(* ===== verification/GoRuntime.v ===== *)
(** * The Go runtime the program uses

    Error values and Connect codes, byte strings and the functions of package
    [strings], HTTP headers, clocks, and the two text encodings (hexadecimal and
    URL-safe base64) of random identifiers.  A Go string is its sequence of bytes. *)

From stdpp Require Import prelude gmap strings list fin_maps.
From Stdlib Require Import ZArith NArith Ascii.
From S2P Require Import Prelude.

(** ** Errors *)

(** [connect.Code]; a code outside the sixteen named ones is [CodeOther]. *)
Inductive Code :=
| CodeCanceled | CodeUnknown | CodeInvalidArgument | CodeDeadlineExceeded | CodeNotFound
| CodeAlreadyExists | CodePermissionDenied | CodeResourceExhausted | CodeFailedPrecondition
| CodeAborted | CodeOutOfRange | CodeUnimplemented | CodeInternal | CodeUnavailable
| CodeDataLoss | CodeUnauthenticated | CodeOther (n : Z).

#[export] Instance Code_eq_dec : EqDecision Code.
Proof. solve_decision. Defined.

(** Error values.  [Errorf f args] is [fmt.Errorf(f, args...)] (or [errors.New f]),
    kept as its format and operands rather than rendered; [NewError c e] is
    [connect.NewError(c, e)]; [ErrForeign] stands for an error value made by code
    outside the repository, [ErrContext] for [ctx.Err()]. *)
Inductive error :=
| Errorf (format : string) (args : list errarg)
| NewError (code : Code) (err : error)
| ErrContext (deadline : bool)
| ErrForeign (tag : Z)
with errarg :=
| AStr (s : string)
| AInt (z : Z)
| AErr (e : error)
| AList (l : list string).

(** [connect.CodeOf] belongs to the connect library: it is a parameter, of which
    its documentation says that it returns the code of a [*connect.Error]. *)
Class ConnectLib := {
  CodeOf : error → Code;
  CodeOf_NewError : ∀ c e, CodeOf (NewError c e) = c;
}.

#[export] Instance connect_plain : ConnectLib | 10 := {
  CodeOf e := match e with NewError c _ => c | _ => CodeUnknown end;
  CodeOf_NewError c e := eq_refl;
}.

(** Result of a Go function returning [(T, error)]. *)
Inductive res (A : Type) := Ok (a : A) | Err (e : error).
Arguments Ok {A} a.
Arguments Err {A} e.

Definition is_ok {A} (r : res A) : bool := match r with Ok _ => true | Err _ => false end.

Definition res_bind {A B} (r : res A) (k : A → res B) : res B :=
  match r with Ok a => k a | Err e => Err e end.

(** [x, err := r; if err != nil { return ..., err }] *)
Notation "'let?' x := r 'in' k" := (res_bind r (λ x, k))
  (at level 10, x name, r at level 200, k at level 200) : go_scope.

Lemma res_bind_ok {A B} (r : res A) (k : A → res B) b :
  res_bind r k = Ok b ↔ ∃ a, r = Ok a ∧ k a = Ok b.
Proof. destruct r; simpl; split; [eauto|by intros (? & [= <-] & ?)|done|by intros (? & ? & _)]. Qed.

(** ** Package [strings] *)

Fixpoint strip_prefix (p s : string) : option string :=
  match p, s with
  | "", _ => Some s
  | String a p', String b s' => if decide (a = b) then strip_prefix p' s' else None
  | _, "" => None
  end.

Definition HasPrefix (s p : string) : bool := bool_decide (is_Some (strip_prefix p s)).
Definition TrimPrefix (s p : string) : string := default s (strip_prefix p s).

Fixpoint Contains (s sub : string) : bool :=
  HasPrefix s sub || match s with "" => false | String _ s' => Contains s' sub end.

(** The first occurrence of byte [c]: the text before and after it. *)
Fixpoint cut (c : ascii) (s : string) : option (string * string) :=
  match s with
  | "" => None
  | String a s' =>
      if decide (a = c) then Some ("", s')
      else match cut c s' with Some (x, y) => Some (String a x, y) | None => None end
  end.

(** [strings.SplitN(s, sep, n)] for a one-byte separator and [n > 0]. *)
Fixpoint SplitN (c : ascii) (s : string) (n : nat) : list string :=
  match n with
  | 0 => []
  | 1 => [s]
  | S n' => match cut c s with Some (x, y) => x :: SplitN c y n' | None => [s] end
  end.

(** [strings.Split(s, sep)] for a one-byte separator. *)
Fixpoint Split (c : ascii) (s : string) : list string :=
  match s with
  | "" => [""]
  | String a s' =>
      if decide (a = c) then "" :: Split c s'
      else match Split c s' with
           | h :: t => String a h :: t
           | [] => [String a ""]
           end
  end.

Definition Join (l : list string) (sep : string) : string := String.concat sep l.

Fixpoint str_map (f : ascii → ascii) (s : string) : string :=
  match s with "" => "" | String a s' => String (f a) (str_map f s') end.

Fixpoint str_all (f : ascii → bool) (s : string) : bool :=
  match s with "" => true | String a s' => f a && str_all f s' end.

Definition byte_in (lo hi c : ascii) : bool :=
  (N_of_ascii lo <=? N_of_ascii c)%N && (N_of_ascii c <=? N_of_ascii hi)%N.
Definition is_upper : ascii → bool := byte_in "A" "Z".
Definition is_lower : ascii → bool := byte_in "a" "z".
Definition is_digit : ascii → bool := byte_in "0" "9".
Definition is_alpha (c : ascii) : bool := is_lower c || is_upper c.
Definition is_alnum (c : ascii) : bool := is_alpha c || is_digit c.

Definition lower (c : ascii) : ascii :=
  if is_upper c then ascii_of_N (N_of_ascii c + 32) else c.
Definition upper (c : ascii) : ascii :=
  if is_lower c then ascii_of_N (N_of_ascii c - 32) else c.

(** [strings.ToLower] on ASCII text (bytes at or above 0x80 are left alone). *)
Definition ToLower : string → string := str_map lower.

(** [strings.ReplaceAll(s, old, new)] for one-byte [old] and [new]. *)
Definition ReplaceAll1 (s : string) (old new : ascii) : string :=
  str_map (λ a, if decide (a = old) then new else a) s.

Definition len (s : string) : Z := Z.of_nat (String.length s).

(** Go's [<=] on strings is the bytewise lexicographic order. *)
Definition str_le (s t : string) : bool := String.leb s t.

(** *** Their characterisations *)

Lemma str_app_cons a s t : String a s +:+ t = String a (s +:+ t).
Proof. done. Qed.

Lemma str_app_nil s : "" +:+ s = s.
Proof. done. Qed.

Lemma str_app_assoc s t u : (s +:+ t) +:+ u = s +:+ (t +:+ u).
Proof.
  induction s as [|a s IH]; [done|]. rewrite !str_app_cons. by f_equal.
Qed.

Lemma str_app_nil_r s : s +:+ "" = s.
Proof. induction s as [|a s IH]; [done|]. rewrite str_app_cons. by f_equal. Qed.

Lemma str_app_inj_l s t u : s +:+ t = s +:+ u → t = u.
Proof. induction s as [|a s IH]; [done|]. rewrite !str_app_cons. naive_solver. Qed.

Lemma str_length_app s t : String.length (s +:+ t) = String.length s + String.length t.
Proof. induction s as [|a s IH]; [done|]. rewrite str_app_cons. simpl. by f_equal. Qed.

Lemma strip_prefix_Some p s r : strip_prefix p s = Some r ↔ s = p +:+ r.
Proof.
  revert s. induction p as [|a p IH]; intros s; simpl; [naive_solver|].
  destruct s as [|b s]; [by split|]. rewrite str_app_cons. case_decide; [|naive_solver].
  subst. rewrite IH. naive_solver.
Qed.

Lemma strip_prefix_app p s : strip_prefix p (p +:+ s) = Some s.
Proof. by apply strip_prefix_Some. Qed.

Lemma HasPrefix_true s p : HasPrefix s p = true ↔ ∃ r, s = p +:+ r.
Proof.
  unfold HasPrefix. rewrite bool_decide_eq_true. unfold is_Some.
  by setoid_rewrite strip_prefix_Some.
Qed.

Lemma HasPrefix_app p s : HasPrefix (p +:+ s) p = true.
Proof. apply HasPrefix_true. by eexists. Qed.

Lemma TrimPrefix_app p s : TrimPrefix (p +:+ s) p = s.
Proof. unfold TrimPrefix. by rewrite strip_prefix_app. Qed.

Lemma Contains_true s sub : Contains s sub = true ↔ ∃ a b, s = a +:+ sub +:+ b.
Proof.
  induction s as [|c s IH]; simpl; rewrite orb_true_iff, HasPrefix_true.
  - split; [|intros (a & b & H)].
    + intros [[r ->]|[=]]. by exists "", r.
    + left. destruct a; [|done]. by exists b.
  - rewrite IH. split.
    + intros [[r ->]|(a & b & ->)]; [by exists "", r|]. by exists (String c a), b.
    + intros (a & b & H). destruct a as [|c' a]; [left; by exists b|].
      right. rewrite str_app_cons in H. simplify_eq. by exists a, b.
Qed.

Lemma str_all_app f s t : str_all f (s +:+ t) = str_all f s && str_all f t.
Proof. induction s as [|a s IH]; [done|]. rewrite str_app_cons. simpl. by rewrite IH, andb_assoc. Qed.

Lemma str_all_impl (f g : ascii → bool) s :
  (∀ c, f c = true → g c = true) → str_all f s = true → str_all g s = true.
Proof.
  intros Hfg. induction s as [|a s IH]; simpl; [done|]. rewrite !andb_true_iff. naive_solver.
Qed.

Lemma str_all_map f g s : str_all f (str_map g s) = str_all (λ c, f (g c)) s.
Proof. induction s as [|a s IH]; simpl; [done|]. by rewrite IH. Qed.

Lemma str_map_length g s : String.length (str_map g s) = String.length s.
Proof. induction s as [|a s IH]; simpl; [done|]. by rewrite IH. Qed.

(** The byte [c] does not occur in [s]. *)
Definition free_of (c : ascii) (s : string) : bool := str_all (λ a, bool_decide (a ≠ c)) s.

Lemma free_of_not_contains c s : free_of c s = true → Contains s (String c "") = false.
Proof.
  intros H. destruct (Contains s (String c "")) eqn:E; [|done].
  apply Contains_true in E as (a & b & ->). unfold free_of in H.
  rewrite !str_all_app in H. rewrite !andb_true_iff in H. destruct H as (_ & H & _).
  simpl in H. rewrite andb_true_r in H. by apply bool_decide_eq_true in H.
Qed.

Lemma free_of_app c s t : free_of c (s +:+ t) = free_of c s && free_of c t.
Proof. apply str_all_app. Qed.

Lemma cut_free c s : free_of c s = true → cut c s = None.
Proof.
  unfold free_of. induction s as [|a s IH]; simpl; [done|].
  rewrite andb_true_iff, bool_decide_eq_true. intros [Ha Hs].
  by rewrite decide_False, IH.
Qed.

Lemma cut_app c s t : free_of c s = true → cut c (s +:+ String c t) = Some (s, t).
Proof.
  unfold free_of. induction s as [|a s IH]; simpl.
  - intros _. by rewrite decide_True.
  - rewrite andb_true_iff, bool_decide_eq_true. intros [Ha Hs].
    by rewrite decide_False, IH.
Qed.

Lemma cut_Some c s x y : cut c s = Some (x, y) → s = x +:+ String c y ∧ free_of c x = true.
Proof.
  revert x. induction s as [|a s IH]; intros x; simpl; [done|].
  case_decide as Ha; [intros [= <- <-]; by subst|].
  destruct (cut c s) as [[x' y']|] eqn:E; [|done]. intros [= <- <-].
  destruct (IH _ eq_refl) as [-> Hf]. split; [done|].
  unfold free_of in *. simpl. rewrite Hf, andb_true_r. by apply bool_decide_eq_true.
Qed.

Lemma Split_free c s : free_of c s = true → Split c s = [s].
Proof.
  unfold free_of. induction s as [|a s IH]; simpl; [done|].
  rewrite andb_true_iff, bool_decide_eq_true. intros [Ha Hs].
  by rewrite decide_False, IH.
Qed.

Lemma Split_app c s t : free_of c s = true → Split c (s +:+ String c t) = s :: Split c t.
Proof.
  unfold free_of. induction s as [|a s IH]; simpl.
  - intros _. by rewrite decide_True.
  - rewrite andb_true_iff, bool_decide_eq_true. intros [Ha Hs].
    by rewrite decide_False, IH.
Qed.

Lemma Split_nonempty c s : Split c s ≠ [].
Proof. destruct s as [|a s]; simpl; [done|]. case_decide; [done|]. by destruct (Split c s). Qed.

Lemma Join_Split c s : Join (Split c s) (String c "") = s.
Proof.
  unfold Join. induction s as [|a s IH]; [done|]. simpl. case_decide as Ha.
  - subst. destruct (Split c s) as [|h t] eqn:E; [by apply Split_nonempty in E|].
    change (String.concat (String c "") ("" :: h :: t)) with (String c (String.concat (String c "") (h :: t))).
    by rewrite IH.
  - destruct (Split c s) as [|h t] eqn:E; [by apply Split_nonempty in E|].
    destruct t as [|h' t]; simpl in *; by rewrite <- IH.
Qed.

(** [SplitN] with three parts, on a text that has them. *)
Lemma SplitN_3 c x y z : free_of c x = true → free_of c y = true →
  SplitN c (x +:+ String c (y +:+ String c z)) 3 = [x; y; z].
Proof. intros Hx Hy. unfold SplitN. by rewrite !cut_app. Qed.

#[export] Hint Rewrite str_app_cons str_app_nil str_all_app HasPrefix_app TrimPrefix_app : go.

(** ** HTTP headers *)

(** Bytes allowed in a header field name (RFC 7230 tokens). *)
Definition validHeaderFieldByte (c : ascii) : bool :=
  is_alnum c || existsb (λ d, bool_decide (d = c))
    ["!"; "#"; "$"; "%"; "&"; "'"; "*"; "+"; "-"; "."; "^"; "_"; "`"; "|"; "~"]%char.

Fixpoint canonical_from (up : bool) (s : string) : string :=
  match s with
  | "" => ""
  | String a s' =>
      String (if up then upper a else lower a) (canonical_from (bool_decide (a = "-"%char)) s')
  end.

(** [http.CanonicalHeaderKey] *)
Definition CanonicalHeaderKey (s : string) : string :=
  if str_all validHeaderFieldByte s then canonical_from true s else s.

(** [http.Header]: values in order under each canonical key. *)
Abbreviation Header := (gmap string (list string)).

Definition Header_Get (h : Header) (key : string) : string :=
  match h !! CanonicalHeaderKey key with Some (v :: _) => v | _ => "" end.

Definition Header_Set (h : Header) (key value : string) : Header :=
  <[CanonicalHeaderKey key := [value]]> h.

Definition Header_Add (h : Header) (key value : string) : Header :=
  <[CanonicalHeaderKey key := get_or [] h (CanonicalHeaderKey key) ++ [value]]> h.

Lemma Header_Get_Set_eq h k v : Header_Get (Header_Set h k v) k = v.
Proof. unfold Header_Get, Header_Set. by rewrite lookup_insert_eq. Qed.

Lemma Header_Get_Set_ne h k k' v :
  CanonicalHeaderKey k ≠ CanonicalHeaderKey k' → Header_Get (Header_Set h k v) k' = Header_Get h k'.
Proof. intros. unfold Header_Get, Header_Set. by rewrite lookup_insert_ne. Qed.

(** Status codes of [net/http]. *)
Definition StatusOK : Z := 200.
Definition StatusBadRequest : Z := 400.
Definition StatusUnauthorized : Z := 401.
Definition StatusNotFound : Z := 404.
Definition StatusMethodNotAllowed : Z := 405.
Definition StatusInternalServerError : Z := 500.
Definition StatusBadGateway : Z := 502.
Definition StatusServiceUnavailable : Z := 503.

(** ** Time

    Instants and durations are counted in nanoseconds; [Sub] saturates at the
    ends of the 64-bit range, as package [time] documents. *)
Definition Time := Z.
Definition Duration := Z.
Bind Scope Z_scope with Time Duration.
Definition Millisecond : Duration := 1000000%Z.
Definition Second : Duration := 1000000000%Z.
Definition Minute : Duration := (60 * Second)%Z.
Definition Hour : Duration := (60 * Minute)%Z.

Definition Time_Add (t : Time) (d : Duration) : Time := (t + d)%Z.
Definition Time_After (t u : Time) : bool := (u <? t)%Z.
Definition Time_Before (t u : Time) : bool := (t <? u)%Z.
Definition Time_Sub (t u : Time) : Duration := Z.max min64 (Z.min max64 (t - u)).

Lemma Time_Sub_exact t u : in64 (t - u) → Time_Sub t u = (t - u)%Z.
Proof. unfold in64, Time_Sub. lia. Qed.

_ _ _ _ _ _ _

§ What you are asked to do
All lines in the records with the string "left" should be copied out.

§ Reply
(** [strings.ToLower] on ASCII text (bytes at or above 0x80 are left alone). *)
    + left. destruct a; [|done]. by exists b.
    + intros (a & b & H). destruct a as [|c' a]; [left; by exists b|].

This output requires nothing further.